Intense division and slow change have been the norms rather than the exceptions. While often frustrating, this has not always been a bad thing. Probably there were too few not too many checks and balances as the United States entered the Vietnam and Iraq wars. By my lights and that of many others, there should have been more checks and balances on the huge tax cuts of 1981, 2001 and 2003 or on unpaid-for entitlement expansions at any number of junctures. Most experts would agree that it is a good thing that politics thwarted the effort to establish a guaranteed annual income in the late 1960s and early 1970s or the effort to put in place what would today be called a single-payer healthcare system in the 1970s.

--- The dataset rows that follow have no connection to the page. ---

Lemma parse_rendered ob : plainOutbound ob -> parseOutbound (TrimSpace (RenderAWGOutboundConf ob)) = Some (normalOutbound ob).
Proof.
  intros Hp. destruct (outbound_sections ob Hp) as (I & P & -> & HI & HIn & HP). set (e := fieldZ "PersistentKeepalive" _) in *.
  assert (plainValue e) as He.
  { split; [|split; [done|]].
    - change e with (field (String "P" "ersistentKeepalive") (itoa (orElseZ (AWGOutbound_Keepalive ob) 25))). apply TrimSpace_field; [done|].
      destruct (readable_itoa (orElseZ (AWGOutbound_Keepalive ob) 25)) as [E|Hv]; [by apply itoa_ne in E|exact Hv].
    - unfold e, fieldZ, field. rewrite !contains_byte_app, (itoa_no newline) by reflexivity. reflexivity. }
  change ("[Interface]" :: I ++ ["[Peer]"] ++ P ++ [e]) with ("[Interface]" :: I ++ ("[Peer]" :: P) ++ [e]).
  rewrite app_assoc, TrimSpace_unlines by done. rewrite app_comm_cons. destruct HP as [HPn HP].
  assert (Forall (fun l => contains_byte newline l = false) (("[Interface]" :: I) ++ "[Peer]" :: P)) as Hlines.
  { apply Forall_app in HPn as [HPn _]. apply Forall_app_2; by constructor. }
  unfold parseOutbound. assert (IsAWGConf (unlines (("[Interface]" :: I) ++ "[Peer]" :: P) +:+ e) = true) as ->.
  { unfold IsAWGConf. rewrite unlines_app, <- string_app_assoc. apply andb_true_iff. split.
    - change (unlines ("[Interface]" :: I)) with ("[Interface]" +:+ String newline (unlines I)). rewrite <- string_app_assoc. apply Contains_here.
    - apply Contains_later. change (unlines ("[Peer]" :: P)) with ("[Peer]" +:+ String newline (unlines P)). rewrite <- string_app_assoc. apply Contains_here. }
  cbn [negb]. unfold parseSections. rewrite Split_unended by (try done; by apply He).
  replace ((("[Interface]" :: I) ++ "[Peer]" :: P) ++ [e]) with ("[Interface]" :: I ++ ["[Peer]"] ++ P ++ [e]) by (cbn [app]; by rewrite <- app_assoc).
  rewrite (parseSections_outbound ob I (P ++ [e]) HI (conj HPn HP)). cbn [sec_iface sec_peer]. rewrite outboundOf_pairs by done.
  destruct Hp as [Ht _ _ _]. rewrite !Forall_cons in Ht. destruct Ht as ((_ & T1 & _) & (_ & T2 & _) & (_ & T3 & _) & (_ & T4 & _) & (_ & T5 & _) & _).
  cbn [AWGOutbound_PrivateKey AWGOutbound_PublicKey AWGOutbound_Endpoint normalOutbound].
  rewrite (bool_decide_eq_false_2 _ T1), (bool_decide_eq_false_2 _ T3), (bool_decide_eq_false_2 _ T5). cbn [orb].
  unfold normalOutbound. cbv zeta. cbn -[orElse itoa IsAWG3Family AWGVersionAtLeast Z.ltb]. by rewrite (orElse_ne _ _ T2), (orElse_ne _ _ T4).
Qed.

(** The rendering forgets nothing else: what is read back is written the same,
    under the same interface name. *)
Lemma render_normal ob :
  AWGVersionAtLeast (AWGOutbound_AWGVersion ob) AWGVersion2 = true ->
  RenderAWGOutboundConf ((normalOutbound ob) <| AWGOutbound_ID := AWGOutbound_ID ob |> <| AWGOutbound_Tag := AWGOutbound_Tag ob |>) =
    RenderAWGOutboundConf ob.
Proof.
  intros Hv. unfold RenderAWGOutboundConf. f_equal.
  assert (IfaceName ((normalOutbound ob) <| AWGOutbound_ID := AWGOutbound_ID ob |> <| AWGOutbound_Tag := AWGOutbound_Tag ob |>) = IfaceName ob) as -> by reflexivity.
  generalize (IfaceName ob). revert Hv. destruct ob as [id tag en pk ad mtu pub psk ep al ka jc jn jx s1 s2 s3 s4 h1 h2 h3 h4 hpk ver].
  cbv beta iota zeta delta [normalOutbound update AWGOutbound_ID AWGOutbound_Tag AWGOutbound_Enabled AWGOutbound_PrivateKey AWGOutbound_Address AWGOutbound_MTU AWGOutbound_PublicKey AWGOutbound_PresharedKey AWGOutbound_Endpoint AWGOutbound_AllowedIPs AWGOutbound_Keepalive AWGOutbound_Jc AWGOutbound_Jmin AWGOutbound_Jmax AWGOutbound_S1 AWGOutbound_S2 AWGOutbound_S3 AWGOutbound_S4 AWGOutbound_H1 AWGOutbound_H2 AWGOutbound_H3 AWGOutbound_H4 AWGOutbound_HeaderProtectionKey AWGOutbound_AWGVersion].
  intros Hv iface. rewrite !orElseZ_idem, Hv by done. cbn [andb].
  destruct (0 <? jc) eqn:Ej; [|reflexivity]. cbn [andb]. rewrite Ej.
  assert (forall b : bool, AWGVersionAtLeast (if b then AWGVersion3 else AWGVersion2) AWGVersion2 = true) as Hb by by intros [].
  assert (forall (b : bool) (x : string), ((if b then x else "") != "") = b && (x != "")) as Ht by by intros [] x.
  rewrite Hb, !Ht, andb_diag. do 5 f_equal. destruct (h1 != ""); destruct (IsAWG3Family ver && (hpk != "")) eqn:Ef; try reflexivity.
  all: apply andb_true_iff in Ef as [_ ->]; reflexivity.
Qed.

(** ** Files and links *)

Lemma Parse_file `{zl : !Zlib} raw : HasPrefix (TrimSpace raw) "vpn://" = false -> ParseAWGOutboundConf raw = parseOutbound (TrimSpace raw).
Proof. intros H. unfold ParseAWGOutboundConf. cbv zeta. by rewrite H. Qed.

Lemma Parse_link `{zl : !Zlib} uri conf : noSpace uri = true -> (Decode ("vpn://" +:+ uri) ≫= ConfFromPayload) = Some conf ->
  ParseAWGOutboundConf ("vpn://" +:+ uri) = parseOutbound conf.
Proof.
  intros Hn H. unfold ParseAWGOutboundConf. cbv zeta. assert (TrimSpace ("vpn://" +:+ uri) = "vpn://" +:+ uri) as -> by by apply noSpace_solid.
  rewrite HasPrefix_app. destruct (Decode _) as [p|]; [|done]. cbn [mbind option_bind] in *. by rewrite H.
Qed.

Lemma parseOutbound_file raw ob : parseOutbound raw = Some ob -> IsAWGConf raw = true.
Proof. unfold parseOutbound. by destruct (IsAWGConf raw). Qed.

Lemma bracket_no_link r : HasPrefix (TrimSpace (String "["%char r)) "vpn://" = false.
Proof. by destruct (TrimSpace_head "["%char r eq_refl) as [r' ->]. Qed.

Lemma rendered_no_link ob : HasPrefix (TrimSpace (RenderAWGOutboundConf ob)) "vpn://" = false.
Proof. exact (bracket_no_link (drop_string 1 (RenderAWGOutboundConf ob))). Qed.

(** An AWG outbound survives its file and its link: [ParseAWGOutboundConf]
    of what [RenderAWGOutboundConf] writes, and of the vpn:// link made from it,
    is the outbound in its normal form (the defaults filled in, without the
    obfuscation that is not in use, without identifier and tag); and from AWG 2 on
    the normal form under the old identifier and tag renders to the same file. *)
Theorem outbound_conf_roundtrip `{zl : !Zlib} ob : plainOutbound ob ->
  ParseAWGOutboundConf (RenderAWGOutboundConf ob) = Some (normalOutbound ob) /\
  (asciiText (RenderAWGOutboundConf ob) = true ->
    exists uri, EncodeConf (RenderAWGOutboundConf ob) = Some uri /\ ParseAWGOutboundConf uri = Some (normalOutbound ob)) /\
  (AWGVersionAtLeast (AWGOutbound_AWGVersion ob) AWGVersion2 = true ->
    RenderAWGOutboundConf ((normalOutbound ob) <| AWGOutbound_ID := AWGOutbound_ID ob |> <| AWGOutbound_Tag := AWGOutbound_Tag ob |>) =
      RenderAWGOutboundConf ob).
Proof.
  intros Hp. pose proof (parse_rendered ob Hp) as H. split_and!.
  - by rewrite Parse_file by apply rendered_no_link.
  - intros Ha. destruct (vpn_link_opens (RenderAWGOutboundConf ob) Ha (parseOutbound_file _ _ H)) as (uri & H1 & H2 & H3).
    exists ("vpn://" +:+ uri). split; [done|]. by rewrite (Parse_link uri _ H2 H3).
  - apply render_normal.
Qed.

Definition sampleOutbound : AWGOutbound :=
  mkAWGOutbound "ob1" "exit" true "priv" "10.9.0.7/32" 0 "pub" "psk" "198.51.100.7:51820" "0.0.0.0/0, ::/0" 0
    4 8 80 15 16 17 18 "11" "12" "13" "14" "0a" AWGVersion3.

The great mistake of the gridlock theorists is to suppose that all progress comes from legislation and that more legislation consistently represents more progress. While these are seen as years of gridlock, consider what has happened in the past five years. The United States moved faster to contain a systemic financial crisis than any country facing such a crisis has moved in the last generation. Through all the fractiousness, enough change has taken place that without further policy action, the debt-gross domestic product ratio is expected to decline for the next five years. Beyond that the outlook depends largely on healthcare costs, but growth there has slowed to the rate of GDP growth for three years now, the first such slowdown in nearly half a century. At last, universal healthcare is in sight. Within a decade, it is likely that the United States will no longer be a net importer of fossil fuels. Financial regulation is not in a fully satisfactory place but has received its most substantial overhaul in 75 years. Most public schools and those who teach in them are for the first time evaluated on objective metrics of student performance. Gay marriage has become widely accepted across the states.
No remotely comparable list can be put forth for Japan or Western Europe. Yes, change comes rapidly to some of the authoritarian societies of Asia. But it may not endure and may not always be for the better. Anyone prone to pessimism would do well to ponder the alarm with which the United States viewed the Soviet Union after Sputnik or Japan in the early 1990s. It is the capacity for self-denying prophecy of doom that is one of America’s greatest strengths.
None of this is to say that we do not face huge challenges. The challenges, though, are less of getting to agreement where the answer is clear than of finding solutions to problems like rising inequality or global climate change, where the path is uncertain. That is not a problem of gridlock — it is a problem of vision.